Specifically, the Final Rule adds the following six technologies to the Commerce Control List under the Export Administration Regulations maintained by BIS:
- hybrid additive manufacturing/computer numerically controlled tools;
- computational lithography software designed for the fabrication of extreme ultraviolet masks;
- technology for finishing wafers for 5nm production;
- digital forensics tools that circumvent authentication or authorization controls on a computer (or communications device) and extract raw data;
- software for monitoring and analysis of communications and metadata acquired from a telecommunications service provider via a handover interface; and
- sub-orbital craft.
Export controls on these technologies were agreed to and have been adopted on a multilateral basis by the governments participating in the Wassenaar Arrangement on Export Controls for Conventional Arms and Dual-Use Goods and Technologies (Wassenaar Arrangement).[2] A previous final rule in June imposed controls on three technologies related to chemical and biological warfare pursuant to the ECRA (the CBW Rule).[3] Those controls also were adopted on a multilateral basis by the Australia Group.[4]
The Final Rule, which marks another step in the incremental and deliberative process in implementing the “emerging and foundational technology” provisions of the ECRA, provides additional insight into how BIS intends to implement those provisions. The Final Rule and the CBW Rule appear to signal that BIS intends to focus on proposing new controls in multilateral fora such as the Wassenaar Arrangement and the Australia Group rather than rapidly imposing new unilateral controls. Although such an approach likely will delay the imposition of export controls on technologies that the U.S. government considers to be essential to U.S. national security, it will provide for more effective implementation (as it will be more difficult to simply turn to uncontrolled non-U.S. sources for the technologies to be controlled) and ensure that the U.S. export controls are consistent with U.S. commitments to the various multilateral export control regimes to which the United States is a party.

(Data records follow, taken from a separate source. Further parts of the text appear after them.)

(* ===== verification/P256Props.v ===== *)
(** * Numbers of 256 bits as integers (board/cr50/dcrypto/p256.c) *)

From S2P Require Import Prelude Hash HashProps HmacSpec ShaHw ShaHwProps ShaHwPaths Drbg DrbgProps FipsRand FipsHealth Dcrypto P256 P256Hw FipsKats FipsKnown.

(** The value of the digits. *)
Definition val (a : list Z) : Z := digits 32 a.

(** Words. *)
Definition words (a : list Z) : Prop := below (2 ^ 32) a.

(** A [p256_int]: 8 digits of 32 bits. *)
Definition is_p256 (a : list Z) : Prop := length a = P256_NDIGITS /\ words a.

(** The order of the curve. *)
Definition SECP256r1_n : Z :=
  0xffffffff00000000ffffffffffffffffbce6faada7179e84f3b9cac2fc632551.

Lemma nMin2_value : val SECP256r1_nMin2 = SECP256r1_n - 2.
Proof. reflexivity. Qed.

Lemma nMin2_p256 : is_p256 SECP256r1_nMin2.
Proof. split; [done|]. repeat constructor; done. Qed.

Lemma val_range a : words a -> 0 <= val a < 2 ^ (32 * Z.of_nat (length a)).
Proof. apply digits_range. lia. Qed.

Lemma p256_range a : is_p256 a -> 0 <= val a < 2 ^ 256.
Proof. intros [Hl Hw]. pose proof (val_range a Hw) as Hr. rewrite Hl in Hr. exact Hr. Qed.

(** Digits are determined by their value. *)
Lemma val_inj a b : words a -> words b -> length a = length b -> val a = val b -> a = b.
Proof.
  unfold val. revert b. induction a as [|x a IH]; intros [|y b] Ha Hb Hl; try done.
  apply Forall_cons in Ha as [Hx Ha], Hb as [Hy Hb]. cbn [digits]. intros E.
  assert (x = y) as <-.
  { apply (f_equal (fun z => z mod 2 ^ 32)) in E. rewrite !(Z.mul_comm (2 ^ 32)), !Z.mod_add in E by lia.
    by rewrite !Z.mod_small in E by done. }
  f_equal. apply IH; [done|done|by injection Hl|lia].
Qed.

(** ** Arithmetic *)

Lemma fold_lor_zero a : forall z, fold_left Z.lor a z = 0 <-> z = 0 /\ Forall (fun x => x = 0) a.
Proof.
  induction a as [|x a IH]; intros z; cbn [fold_left].
  - split; [by intros ->|by intros [-> _]].
  - rewrite IH, Z.lor_eq_0_iff, Forall_cons. tauto.
Qed.

Lemma is_zero_spec a : words a -> p256_is_zero a = true <-> val a = 0.
Proof.
  intros Ha. unfold p256_is_zero. rewrite negb_true_iff. unfold nz. rewrite negb_false_iff, Z.eqb_eq.
  rewrite fold_lor_zero. unfold val. induction a as [|x a IH]; cbn [digits]; [by split|].
  pose proof Ha as Ha'. apply Forall_cons in Ha' as [Hx Ha'].
  pose proof (digits_range 32 a ltac:(lia) Ha') as Hr. specialize (IH Ha').
  rewrite Forall_cons. split.
  - intros (_ & -> & Hz). assert (digits 32 a = 0) as -> by (apply IH; by split). lia.
  - intros E. assert (x = 0 /\ digits 32 a = 0) as [-> E'] by nia. apply IH in E' as [_ E']. done.
Qed.

Lemma add_loop_spec a : forall c,
  words a -> 0 <= c < 2 ^ 32 ->
  let '(b, c') := add_loop a c in
  words b /\ length b = length a /\ 0 <= c' < 2 ^ 32 /\
  val b + 2 ^ (32 * Z.of_nat (length a)) * c' = val a + c.
Proof.
  unfold val. induction a as [|x a IH]; intros c Ha Hc; cbn [add_loop].
  - split_and!; [constructor|done|lia..|cbn [digits length]; lia].
  - apply Forall_cons in Ha as [Hx Ha].
    assert (u64 (c + x) = c + x) as -> by (apply Z.mod_small; lia).
    unfold P256_BITSPERDIGIT. rewrite Z.shiftr_div_pow2 by lia.
    assert (0 <= (c + x) / 2 ^ 32 < 2 ^ 32) as Hq.
    { split; [apply Z.div_pos; lia|apply Z.div_lt_upper_bound; lia]. }
    specialize (IH ((c + x) / 2 ^ 32) Ha Hq).
    destruct (add_loop a ((c + x) / 2 ^ 32)) as [b c']. destruct IH as (Hb & Hl & Hc' & E).
    split_and!.
    + apply Forall_cons. split; [by apply Z.mod_pos_bound|done].
    + cbn [length]. by rewrite Hl.
    + lia.
    + lia.
    + cbn [digits length].
      replace (32 * Z.of_nat (S (length a))) with (32 + 32 * Z.of_nat (length a)) by lia.
      rewrite Z.pow_add_r by lia. unfold uN. pose proof (Z.div_mod (c + x) (2 ^ 32) ltac:(lia)).
      nia.
Qed.

Lemma add_d_spec a d :
  is_p256 a -> 0 <= d < 2 ^ 32 ->
  is_p256 (fst (p256_add_d a d)) /\
  val (fst (p256_add_d a d)) = (val a + d) mod 2 ^ 256 /\
  snd (p256_add_d a d) = (val a + d) / 2 ^ 256.
Proof.
  intros Ha Hd. pose proof (p256_range a Ha) as Hr. destruct Ha as [Hl Hw].
  pose proof (add_loop_spec a d Hw Hd) as E. unfold p256_add_d.
  destruct (add_loop a d) as [b c]. destruct E as (Hb & Hlb & Hc & E). rewrite Hl in Hlb, E.
  change (2 ^ (32 * Z.of_nat P256_NDIGITS)) with (2 ^ 256) in E.
  pose proof (p256_range b (conj Hlb Hb)) as Hrb. cbn [fst snd].
  assert ((val a + d) / 2 ^ 256 = c) as Hq.
  { rewrite <- E, (Z.mul_comm (2 ^ 256)), Z.div_add, Z.div_small by lia. lia. }
  split; [done|]. split.
  - rewrite <- E, (Z.mul_comm (2 ^ 256)), Z.mod_add by lia. by rewrite Z.mod_small.
  - assert (0 <= c <= 1) as Hc1.
    { rewrite <- Hq. split; [apply Z.div_pos; lia|].
      apply Z.lt_succ_r, Z.div_lt_upper_bound; lia. }
    rewrite Hq. assert (c = 0 \/ c = 1) as [-> | ->] by lia; reflexivity.
Qed.

(** One digit less: the borrow of a longer difference. *)
Lemma borrow_step x y br A B n :
  0 <= n ->
  (x + 2 ^ 32 * A - (y + 2 ^ 32 * B) + br) / 2 ^ (32 + n) =
  (A - B + (br + (x - y)) / 2 ^ 32) / 2 ^ n.
Proof.
  intros Hn. rewrite Z.pow_add_r, <- Z.div_div by lia. f_equal.
  replace (x + 2 ^ 32 * A - (y + 2 ^ 32 * B) + br) with (br + (x - y) + (A - B) * 2 ^ 32) by lia.
  rewrite Z.div_add by lia. lia.
Qed.

Lemma cmp_loop_borrow a : forall b br nz,
  length a = length b ->
  fst (cmp_loop a b br nz) = (val a - val b + br) / 2 ^ (32 * Z.of_nat (length a)).
Proof.
  unfold val. induction a as [|x a IH]; intros [|y b] br z Hl; try done; cbn [cmp_loop digits length].
  - cbn. by rewrite Z.div_1_r.
  - rewrite IH by (by injection Hl). unfold P256_BITSPERDIGIT. rewrite Z.shiftr_div_pow2 by lia.
    replace (32 * Z.of_nat (S (length a))) with (32 + 32 * Z.of_nat (length a)) by lia.
    rewrite borrow_step by lia. done.
Qed.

The process of developing new rules implementing the ECRA also affects the scope of transactions subject to mandatory notification to the Committee on Foreign Investment in the United States (CFIUS). Technologies identified as “emerging” or “foundational” pursuant to the ECRA are considered “critical technologies” under the Foreign Investment Risk Review Modernization Act. As a result, foreign investments in U.S. businesses that produce, test, or develop those technologies could require a mandatory notification to CFIUS. We previously summarized the scope of the current mandatory CFIUS notification requirements and recent proposed changes here and here, respectively.
We expect that the creation of new controls on emerging and foundational technologies will continue as an incremental process for the indefinite future, both because identifying technologies currently not subject to multilateral controls but that nonetheless are essential to U.S. national security will take time and because technologies and their importance will continue to evolve. As a result, companies should continue to monitor developments going forward.
[1] 85 Fed. Reg. 62583 (Oct. 5, 2020).
[2] Specifically, controls on these six technologies were agreed to during the Wassenaar Arrangement 2019 Plenary.
[3] A fourth technology, artificial intelligence technology used for geospatial analysis, was placed in a temporary unilateral control category under interagency national security authority pre-dating ECRA and is being proposed for multilateral controls. See 85 Fed. Reg. 459 (Jan. 6, 2020).
[4] See 85 Fed. Reg. 36483 (Jun. 17, 2020).